Follow @ComplexMusic

Last week was the 13-year anniversary of Eminem’s classic debut album, The Slim Shady LP. The album marks the moment when a man born Marshall Bruce Mathers III went from a self-described “corny-looking white kid” to a pop star on his way to becoming the most famous (and infamous) rapper in history. Today, Eminem has so many awards, accolades, and record-breaking moments it’s too cumbersome to count them all, but rest assured TSSLP is where it all began.

Although his sophomore set The Marshall Mathers LP is his best-selling album and widely considered to be his magum opus, TSSLP is still an album worthy of re-exploration. For many, the legacy of the record remains the humor of “ripping Pamela Lee’s tits off” and raping fat chicks with a “Go-Go Gadget dick," but what’s often forgotten is the darkness rooted in Em’s real life.
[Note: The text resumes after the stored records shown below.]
Lemma X5_witness :
  match_counts lsa_exhaustive example_gt example_gt 1
  = Ok (0, Z.of_nat (num_instances (flatten example_gt)),
        Z.of_nat (num_instances (flatten example_gt))).
Proof.
  apply (X5_threshold_of_one_or_more_matches_nothing lsa_exhaustive
           example_gt example_gt 1 lsa_exhaustive_contract).
  - repeat split; try discriminate; repeat constructor; discriminate.
  - discriminate.
Defined.

(** X7. When no pixel is labelled in both images (at every pixel the ground
    truth or the prediction is background) and the threshold is not
    negative, there is no true positive, every predicted instance is a
    false positive and every ground-truth instance a false negative, and
    when some pixel is not background the three ratios are all zero. *)
Theorem X7_images_without_overlap_match_nothing
    (lsa : matrix -> list nat * list nat)
    (gt_labels pred_labels : list (list Z)) (th : Q) :
  lsa_contract lsa -> well_formed gt_labels pred_labels -> (0 <= th)%Q ->
  Forall (fun ug => fst ug = 0 \/ snd ug = 0)
    (combine (flatten pred_labels) (flatten gt_labels)) ->
  match_counts lsa gt_labels pred_labels th
  = Ok (0, Z.of_nat (num_instances (flatten pred_labels)),
        Z.of_nat (num_instances (flatten gt_labels))) /\
  ((exists x, (In x (flatten gt_labels) \/ In x (flatten pred_labels))
              /\ x <> 0) ->
   exists precision recall accuracy,
     evaluate lsa gt_labels pred_labels th
     = Ok (precision, recall, accuracy) /\
     (precision == 0)%Q /\ (recall == 0)%Q /\ (accuracy == 0)%Q).
Proof.
  intros Hlsa Hwf Hth Hdisj. apply no_edge_counts; try assumption.
  intros a b (_ & Hanz & _ & Hbnz & Hlt).
  rewrite Forall_forall in Hdisj.
  rewrite stored_iou_no_overlap in Hlt.
  - pose proof (round_float_nonneg 24 (-149) th Hth) as H. fold f32 in H. lra.
  - intros Hin. destruct (Hdisj _ Hin); simpl in *; congruence.
Qed.

Lemma X7_witness :
  match_counts lsa_exhaustive [[1; 1; 0; 0]] [[0; 0; 2; 3]] (1 # 2)
  = Ok (0, Z.of_nat (num_instances (flatten [[0; 0; 2; 3]])),
        Z.of_nat (num_instances (flatten [[1; 1; 0; 0]]))).
Proof.
  apply (X7_images_without_overlap_match_nothing lsa_exhaustive
           [[1; 1; 0; 0]] [[0; 0; 2; 3]] (1 # 2) lsa_exhaustive_contract).
  - repeat split; try discriminate; repeat constructor; discriminate.
  - discriminate.
  - repeat (apply Forall_cons; [simpl; lia|]). apply Forall_nil.
Defined.

Lemma NoDup_combine_fst {A B : Type} (l : list A) (l' : list B) :
  NoDup l -> NoDup (map fst (combine l l')).
Proof.
  intros H. revert l'. induction H as [|x l Hx _ IH]; intros [|y l']; simpl;
    try constructor; auto.
  intros Hin. apply Hx. apply in_map_iff in Hin.
  destruct Hin as ([a b] & <- & Hab). eapply in_combine_l. exact Hab.
Qed.

Lemma NoDup_combine_snd {A B : Type} (l : list A) (l' : list B) :
  NoDup l' -> NoDup (map snd (combine l l')).
Proof.
  intros H. revert l. induction H as [|y l' Hy _ IH]; intros [|x l]; simpl;
    try constructor; auto.
  intros Hin. apply Hy. apply in_map_iff in Hin.
  destruct Hin as ([a b] & <- & Hab). eapply in_combine_r. exact Hab.
Qed.

(** X4. With a threshold that is negative as a float32 number (a negative
    threshold too small for float32 is rounded to zero and is not meant)
    every pair of instances exceeds the threshold, also pairs that share no
    pixel: the number of true positives is the smaller of the two numbers of
    instances, and the remaining instances of the other image are the false
    positives or the false negatives. *)
Theorem X4_negative_threshold_matches_every_pair
    (lsa : matrix -> list nat * list nat)
    (gt_labels pred_labels : list (list Z)) (th : Q) :
  lsa_contract lsa -> well_formed gt_labels pred_labels ->
  (f32 th < 0)%Q ->
  let num_gt := Z.of_nat (num_instances (flatten gt_labels)) in
  let num_pred := Z.of_nat (num_instances (flatten pred_labels)) in
  match_counts lsa gt_labels pred_labels th
  = Ok (Z.min num_gt num_pred, num_pred - Z.min num_gt num_pred,
        num_gt - Z.min num_gt num_pred).
Proof.
  intros Hlsa Hwf Hth.
  destruct (evaluate_well_formed lsa gt_labels pred_labels th Hlsa Hwf)
    as (tp & Hle & [_ Hmax] & Hmc & _).
  cbv zeta in *.
  set (G := flatten gt_labels) in *. set (P := flatten pred_labels) in *.
  assert (Nat.min (num_instances G) (num_instances P) <= tp)%nat as Hge.
  { unfold num_instances. rewrite <- length_combine. apply Hmax.
    split; [apply NoDup_combine_fst, instances_NoDup|].
    split; [apply NoDup_combine_snd, instances_NoDup|].
    apply Forall_forall. intros [a b] Hab. simpl.
    pose proof (in_combine_l _ _ _ _ Hab) as Ha.
    pose proof (in_combine_r _ _ _ _ Hab) as Hb.
    apply instances_In in Ha, Hb.
    pose proof (stored_iou_bounds G P a b).
    repeat split; try tauto. lra. }
  rewrite Hmc.
  replace (Z.of_nat tp)
    with (Z.min (Z.of_nat (num_instances G)) (Z.of_nat (num_instances P)))
    by lia.
  reflexivity.
Qed.

Lemma X4_witness :
  match_counts lsa_exhaustive [[1; 1; 0; 0]] [[0; 0; 2; 3]] (-1 # 2)
  = Ok (1, 1, 0).
Proof.
  apply (X4_negative_threshold_matches_every_pair lsa_exhaustive
           [[1; 1; 0; 0]] [[0; 0; 2; 3]] (-1 # 2) lsa_exhaustive_contract).
  - repeat split; try discriminate; repeat constructor; discriminate.
  - vm_compute. reflexivity.
Defined.

(** ** Thresholds of at least one half *)

Lemma overlap_two_columns (G P : list Z) (a b b' : Z) :
  b <> b' -> overlap G P a b + overlap G P a b' <= size_of G a.
Proof.
  intros Hb. unfold overlap, size_of.
  revert G.
  induction P as [|y P IH]; intros [|x G]; cbn [combine count_occ]; try lia.
  specialize (IH G).
  destruct (Z_eq_dec2 (y, x) (b, a)) as [E|E],
    (Z_eq_dec2 (y, x) (b', a)) as [E'|E'], (Z.eq_dec x a) as [Ea|Ea];
    try congruence; lia.
Qed.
Em recorded The Slim Shady EP in 1998, prior to hooking up with Dr. Dre and Interscope Records, but after dropping his underground album Infinite. The EP was the moment when he discovered his Slim Shady alter-ego, found his voice, and became the artist he still is today. Some of the EP’s songs—including “Just Don’t Give A Fuck”—later made the TSSLP. But perhaps even more significant was the EP’s cover art: an image of Eminem punching through a mirror.

 

Contrary to popular belief, the overarching theme of Eminem’s music isn’t anger or Americana or an oedipus complex (though all of these certainly factor in). Em’s most important theme has always been his own duality.

 

Mirrors have been a recurring theme in Eminem’s work—he raps in front of the mirror in the opening scenes of 8 Mile, he wanders into a house of mirrors in the video for “Not Afraid,” and he punches a mirror in the third verse of “My Darling.” So what’s the reason for this image? Contrary to popular belief, the overarching theme of Eminem’s music isn’t anger or Americana or an oedipus complex (though all of these certainly factor in). Em’s most important theme has always been his own duality.
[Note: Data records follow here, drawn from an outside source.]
(** * The ENVI header writer of the Stereo Pipeline ([graveyard/DEM.h])

    A shallow embedding of [vw_to_envi_channel_type] and [write_ENVI_header],
    together with the parts of the C and Vision Workbench libraries that the
    function calls: [fopen]/[fprintf]/[fclose] on a small file-system state,
    [printf]'s [%f], [%d] and [%s] conversions, [std::min_element] and
    [std::max_element], and the read-only interface of an image view and of a
    [GeoReference]. *)

From Stdlib Require Import ZArith String Ascii List Floats DecimalString Lia.
From stdpp Require Import gmap strings list.

Open Scope Z_scope.

(** ** Channel types and the ENVI data-type code *)

(** The channel types of the Vision Workbench ([vw/Core/FundamentalTypes.h]);
    [other_channel] stands for any further class the template may be
    instantiated with. *)
Inductive ChannelT : Set :=
  | uint8 | int16 | int32 | float32 | float64 | uint16 | uint32
  | int8 | int64 | uint64
  | other_channel (class_name : string).

#[global] Instance ChannelT_eq_dec : EqDecision ChannelT.
Proof. solve_decision. Defined.

(** [vw_to_envi_channel_type<ChannelT>::value()].  The primary template is
    the empty struct: it has no member [value], which is [None] here; each
    explicit specialisation returns its constant. *)
Definition vw_to_envi_channel_type (c : ChannelT) : option Z :=
  match c with
  | uint8 => Some 1
  | int16 => Some 2
  | int32 => Some 3
  | float32 => Some 4
  | float64 => Some 5
  | uint16 => Some 12
  | uint32 => Some 13
  | _ => None
  end.

(** The channel kinds of the specification's table, in the table's order. *)
Definition supported_channels : list ChannelT :=
  [uint8; int16; int32; float32; float64; uint16; uint32].

(** ** Text produced by [printf] *)

(** The line feed that the C compiler puts for the escape [\n]. *)
Definition LF : string := String "010"%char EmptyString.

(** Translation of the escapes of a C string literal; the literals of
    [DEM.h] use only [\n]. *)
Fixpoint C (literal : string) : string :=
  match literal with
  | EmptyString => EmptyString
  | String "\"%char (String "n"%char rest) => String "010"%char (C rest)
  | String c rest => String c (C rest)
  end.

(** [s.c_str()] as a C function reads it: the characters before the first
    NUL. *)
Fixpoint c_str (s : string) : string :=
  match s with
  | EmptyString => EmptyString
  | String c rest => if Ascii.eqb c "000"%char then EmptyString else String c (c_str rest)
  end.

(** [%d]: a signed decimal integer. *)
Definition printf_d (n : Z) : string := NilZero.string_of_int (Z.to_int n).

(** The six digits of [n < 10^6], zero padded on the left. *)
Definition six_digits (n : Z) : string :=
  match printf_d (1000000 + n) with
  | String _ digits => digits
  | EmptyString => EmptyString
  end.
Record Model := {
  variable_values : list Z;
  objective_coefficients : list (nat * Q);
  objective_constant : Q;
  constraints : list Constraint }.

Record Move := {
  alterations : list (nat * Z);
  related_constraints : list nat }.

Definition empty_move : Move := {| alterations := []; related_constraints := [] |}.

Record SolutionScore := {
  objective : Q;
  total_violation : Q;
  local_penalty : Q;
  global_penalty : Q;
  local_augmented_objective : Q;
  global_augmented_objective : Q;
  is_feasible : bool;
  is_objective_improvable : bool;
  is_constraint_improvable : bool }.

Definition sum_Q (l : list Q) : Q := fold_right Qplus 0%Q l.

(** [a < b] on doubles. *)
Definition Qltb (a b : Q) : bool := negb (Qle_bool b a).

Definition value_of (x : list Z) (v : nat) : Z := default 0%Z (x !! v).

Definition expression_value (cs : list (nat * Q)) (c : Q) (x : list Z) : Q :=
  fold_right (fun '(v, a) acc => (a * inject_Z (value_of x v) + acc)%Q) c cs.

(** The coefficient of variable [v] of an expression. *)
Definition sensitivity (cs : list (nat * Q)) (v : nat) : Q :=
  fold_right (fun '(w, a) acc => if Nat.eqb w v then (a + acc)%Q else acc) 0%Q cs.

Definition violation (s : ConstraintSense) (value : Q) : Q :=
  match s with
  | LessEqual => Qmax 0 value
  | Equal => Qabs value
  | GreaterEqual => Qmax 0 (- value)
  end.

Definition apply_alterations (x : list Z) (alts : list (nat * Z)) : list Z :=
  fold_left (fun x '(v, value) => <[v := value]> x) alts x.

Definition weight (w : list Q) (g : nat) : Q := default 0%Q (w !! g).

Definition constraint_value (m : Model) (c : Constraint) : Q :=
  expression_value (coefficients c) (constant_term c) (variable_values m).

Definition violation_value (m : Model) (c : Constraint) : Q :=
  violation (sense c) (constraint_value m c).

Definition objective_value (m : Model) : Q :=
  expression_value (objective_coefficients m) (objective_constant m) (variable_values m).

(** The term of constraint [g] in a sum over constraints: zero for a
    disabled constraint. *)
Definition enabled_term (m : Model) (f : nat -> Constraint -> Q) (g : nat) : Q :=
  match constraints m !! g with
  | Some c => if is_enabled c then f g c else 0%Q
  | None => 0%Q
  end.

Definition enabled_test (m : Model) (f : Constraint -> bool) (g : nat) : bool :=
  match constraints m !! g with
  | Some c => is_enabled c && f c
  | None => false
  end.

(** Full form [evaluate(move, local, global)]: the assignment after the
    move, every constraint evaluated on it. *)
Definition evaluate_full (m : Model) (mv : Move) (local global : list Q) : SolutionScore :=
  let x := apply_alterations (variable_values m) (alterations mv) in
  let new_violation c := violation (sense c) (expression_value (coefficients c) (constant_term c) x) in
  let indices := seq 0 (length (constraints m)) in
  let objective := expression_value (objective_coefficients m) (objective_constant m) x in
  let total_violation := sum_Q (map (enabled_term m (fun _ c => new_violation c)) indices) in
  let local_penalty :=
    sum_Q (map (enabled_term m (fun g c => weight local g * new_violation c)%Q) indices) in
  let global_penalty :=
    sum_Q (map (enabled_term m (fun g c => weight global g * new_violation c)%Q) indices) in
  {| objective := objective;
     total_violation := total_violation;
     local_penalty := local_penalty;
     global_penalty := global_penalty;
     local_augmented_objective := (objective + local_penalty)%Q;
     global_augmented_objective := (objective + global_penalty)%Q;
     is_feasible := Qeq_bool total_violation 0;
     is_objective_improvable := Qltb objective (objective_value m);
     is_constraint_improvable :=
       existsb (enabled_test m (fun c => Qltb (new_violation c) (violation_value m c))) indices |}.

(** The change of an expression's value by the alterations of a move. *)
Definition expression_delta (m : Model) (cs : list (nat * Q)) (alts : list (nat * Z)) : Q :=
  sum_Q (map (fun '(v, value) =>
                (inject_Z (value - value_of (variable_values m) v) * sensitivity cs v)%Q) alts).

(** Delta form [evaluate(move, score_before, local, global)]: only the
    related constraints are evaluated, from their cached values. *)
Definition evaluate_delta (m : Model) (mv : Move) (score_before : SolutionScore)
    (local global : list Q) : SolutionScore :=
  let alts := alterations mv in
  let new_violation c :=
    violation (sense c) (constraint_value m c + expression_delta m (coefficients c) alts)%Q in
  let related := related_constraints mv in
  let objective' :=
    (objective score_before + expression_delta m (objective_coefficients m) alts)%Q in
  let total_violation' :=
    (total_violation score_before
     + sum_Q (map (enabled_term m (fun _ c => new_violation c - violation_value m c)%Q)
                  related))%Q in
  let local_penalty' :=
    (local_penalty score_before
     + sum_Q (map (enabled_term m (fun g c =>
                     weight local g * (new_violation c - violation_value m c))%Q) related))%Q in
  let global_penalty' :=
    (global_penalty score_before
     + sum_Q (map (enabled_term m (fun g c =>
                     weight global g * (new_violation c - violation_value m c))%Q) related))%Q in
  {| objective := objective';
     total_violation := total_violation';
     local_penalty := local_penalty';
     global_penalty := global_penalty';
     local_augmented_objective := (objective' + local_penalty')%Q;
     global_augmented_objective := (objective' + global_penalty')%Q;
     is_feasible := Qeq_bool total_violation' 0;
     is_objective_improvable := Qltb objective' (objective score_before);
     is_constraint_improvable :=
       existsb (enabled_test m (fun c => Qltb (new_violation c) (violation_value m c))) related |}.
All the mirrors are a reflection of his different personas: Eminem exists somewhere between Slim Shady and Marshall Mathers—somewhere between a witty wordsmith with an expansive imagination and a soul-baring artist who’s willing to expose the intimate details of his life.

That’s why TSSLP is both hilarious and terrifying. We never know which persona is speaking—we’re stuck in the midst of a narrative without a reliable narrator. Em’s entire catalog has this same kind of tension, and over the years we’ve learned how to parse the meaning in his intricately wrought rhymes. But nowhere was that through-the-looking-glass tension more potent than it was on The Slim Shady LP.
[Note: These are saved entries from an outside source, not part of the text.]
(** * PandasGUI: name resolution, window registry and store synchronisation

    A shallow embedding of [pandasgui/gui.py]: the positional-argument name
    resolution of [show], the [PandasGui] window (construction, theme switch,
    close, refresh) and the application store it drives. *)

From stdpp Require Import base numbers strings pretty option list.

(** ** Python objects and dictionaries *)

(** A Python object is known to this code only through its identity
    ([id(x)], compared by [is]); payloads are opaque references. *)
Abbreviation obj := nat (only parsing).

Definition py_is (a b : obj) : bool := bool_decide (a = b).

(** A [dict] keeps insertion order and unique keys: an association list
    driven only through [dict_set] / [dict_del]. *)
Abbreviation dict V := (list (string * V)) (only parsing).

Fixpoint dict_get {V} (k : string) (d : dict V) : option V :=
  match d with
  | [] => None
  | (k', v) :: d' => if decide (k' = k) then Some v else dict_get k d'
  end.

(** [d[k] = v]: an existing key keeps its place, a new key goes last. *)
Fixpoint dict_set {V} (k : string) (v : V) (d : dict V) : dict V :=
  match d with
  | [] => [(k, v)]
  | (k', v') :: d' =>
      if decide (k' = k) then (k, v) :: d' else (k', v') :: dict_set k v d'
  end.

Fixpoint dict_del {V} (k : string) (d : dict V) : dict V :=
  match d with
  | [] => []
  | (k', v') :: d' => if decide (k' = k) then d' else (k', v') :: dict_del k d'
  end.

Definition dict_keys {V} (d : dict V) : list string := d.*1.

Definition dict_contains {V} (k : string) (d : dict V) : bool :=
  bool_decide (k ∈ dict_keys d).

(** [{**d1, **d2}]: the items of [d2] are written over [d1] in order. *)
Definition dict_update {V} (d1 d2 : dict V) : dict V :=
  foldl (λ d kv, dict_set kv.1 kv.2 d) d1 d2.

(** The binding a sequence of writes leaves for [k]: the last one. *)
Fixpoint last_write {V} (k : string) (ws : list (string * V)) : option V :=
  match ws with
  | [] => None
  | (k', v) :: ws' =>
      match last_write k ws' with
      | Some v' => Some v'
      | None => if decide (k' = k) then Some v else None
      end
  end.

(** ** [show]: naming the positional arguments (gui.py 331-357) *)

(** [f"untitled_{untitled_number}"] *)
Definition untitled (untitled_number : nat) : string :=
  "untitled_" +:+ pretty untitled_number.

(** The inner loop over [callers_local_vars]: every binding whose value
    [is] the payload overwrites [df_name]; there is no [break]. *)
Definition scan_scope (callers_local_vars : dict obj) (df_object : obj)
  : option string :=
  foldl (λ df_name '(var_name, var_val),
           if py_is var_val df_object then Some var_name else df_name)
        None callers_local_vars.

(** The body of the outer loop up to the write into [dataframes]: the name
    given to [df_object] and the counter afterwards. *)
Definition choose_name (callers_local_vars : dict obj) (untitled_number : nat)
    (df_object : obj) : string * nat :=
  match scan_scope callers_local_vars df_object with
  | Some df_name => (df_name, untitled_number)
  | None => (untitled untitled_number, S untitled_number)
  end.

(** The outer loop, from a given [dataframes] and [untitled_number]. *)
Fixpoint resolve_loop (callers_local_vars : dict obj) (args : list obj)
    (dataframes : dict obj) (untitled_number : nat) : dict obj * nat :=
  match args with
  | [] => (dataframes, untitled_number)
  | df_object :: rest =>
      let '(df_name, n') :=
        choose_name callers_local_vars untitled_number df_object in
      resolve_loop callers_local_vars rest
        (dict_set df_name df_object dataframes) n'
  end.

(** The state of the outer loop of [show] when it reaches argument [j]:
    the mapping built from the arguments before it, and the counter. *)
Definition dataframes_at (callers_local_vars : dict obj) (args : list obj)
    (j : nat) : dict obj :=
  (resolve_loop callers_local_vars (take j args) [] 1).1.

Definition untitled_number_at (callers_local_vars : dict obj)
    (args : list obj) (j : nat) : nat :=
  (resolve_loop callers_local_vars (take j args) [] 1).2.

(** [df_name is None] after the scan: no variable is bound to the payload. *)
Definition unmatched (callers_local_vars : dict obj) (df_object : obj)
  : Prop :=
  scan_scope callers_local_vars df_object = None.

(** [dataframes] as [show] builds it: empty dict, counter at 1. *)
Definition show_dataframes (callers_local_vars : dict obj) (args : list obj)
  : dict obj :=
  (resolve_loop callers_local_vars args [] 1).1.

(** The successive values of [(df_name, df_object)] at the write
    [dataframes[df_name] = df_object], one per positional argument. *)
Fixpoint resolved (callers_local_vars : dict obj) (args : list obj)
    (untitled_number : nat) : list (string * obj) :=
  match args with
  | [] => []
  | df_object :: rest =>
      let '(df_name, n') :=
        choose_name callers_local_vars untitled_number df_object in
      (df_name, df_object) :: resolved callers_local_vars rest n'
  end.

Definition resolved_names (callers_local_vars : dict obj) (args : list obj)
  : list string :=
  (resolved callers_local_vars args 1).*1.

(** The names produced by the [if df_name is None] branch, in order. *)
Fixpoint synthesized (callers_local_vars : dict obj) (args : list obj)
    (untitled_number : nat) : list string :=
  match args with
  | [] => []
  | df_object :: rest =>
      match scan_scope callers_local_vars df_object with
      | Some _ => synthesized callers_local_vars rest untitled_number
      | None =>
          untitled untitled_number
            :: synthesized callers_local_vars rest (S untitled_number)
      end
  end.

Definition synthesized_names (callers_local_vars : dict obj)
    (args : list obj) : list string :=
  synthesized callers_local_vars args 1.

Definition duplicate_warning : string :=
  "Duplicate DataFrame names were provided, duplicates were ignored.".

(** What [show] hands to the window: the merged keyword dictionary, and
    what it sent to [logger.warning]. *)
Record show_result := ShowResult {
  show_kwargs : dict obj;
  show_log : list string
}.

Definition show (args : list obj) (callers_local_vars : dict obj)
    (kwargs : dict obj) : show_result :=
  let dataframes := show_dataframes callers_local_vars args in
  let log :=
    if existsb (λ key, bool_decide (key ∈ dict_keys kwargs))
               (dict_keys dataframes)
    then [duplicate_warning] else [] in
  {| show_kwargs := dict_update kwargs dataframes; show_log := log |}.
Complicating all this was the musical context into which the album was released. In the late ’90s most rapper’s rhymes took place in Any Ghetto, USA. DMX sounded like he was robbing cats two blocks away from where Jay-Z was hustling. Southern acts like OutKast and Cash Money offered a change of scenery, but the same worldview applied—even if the musicality and slang were different.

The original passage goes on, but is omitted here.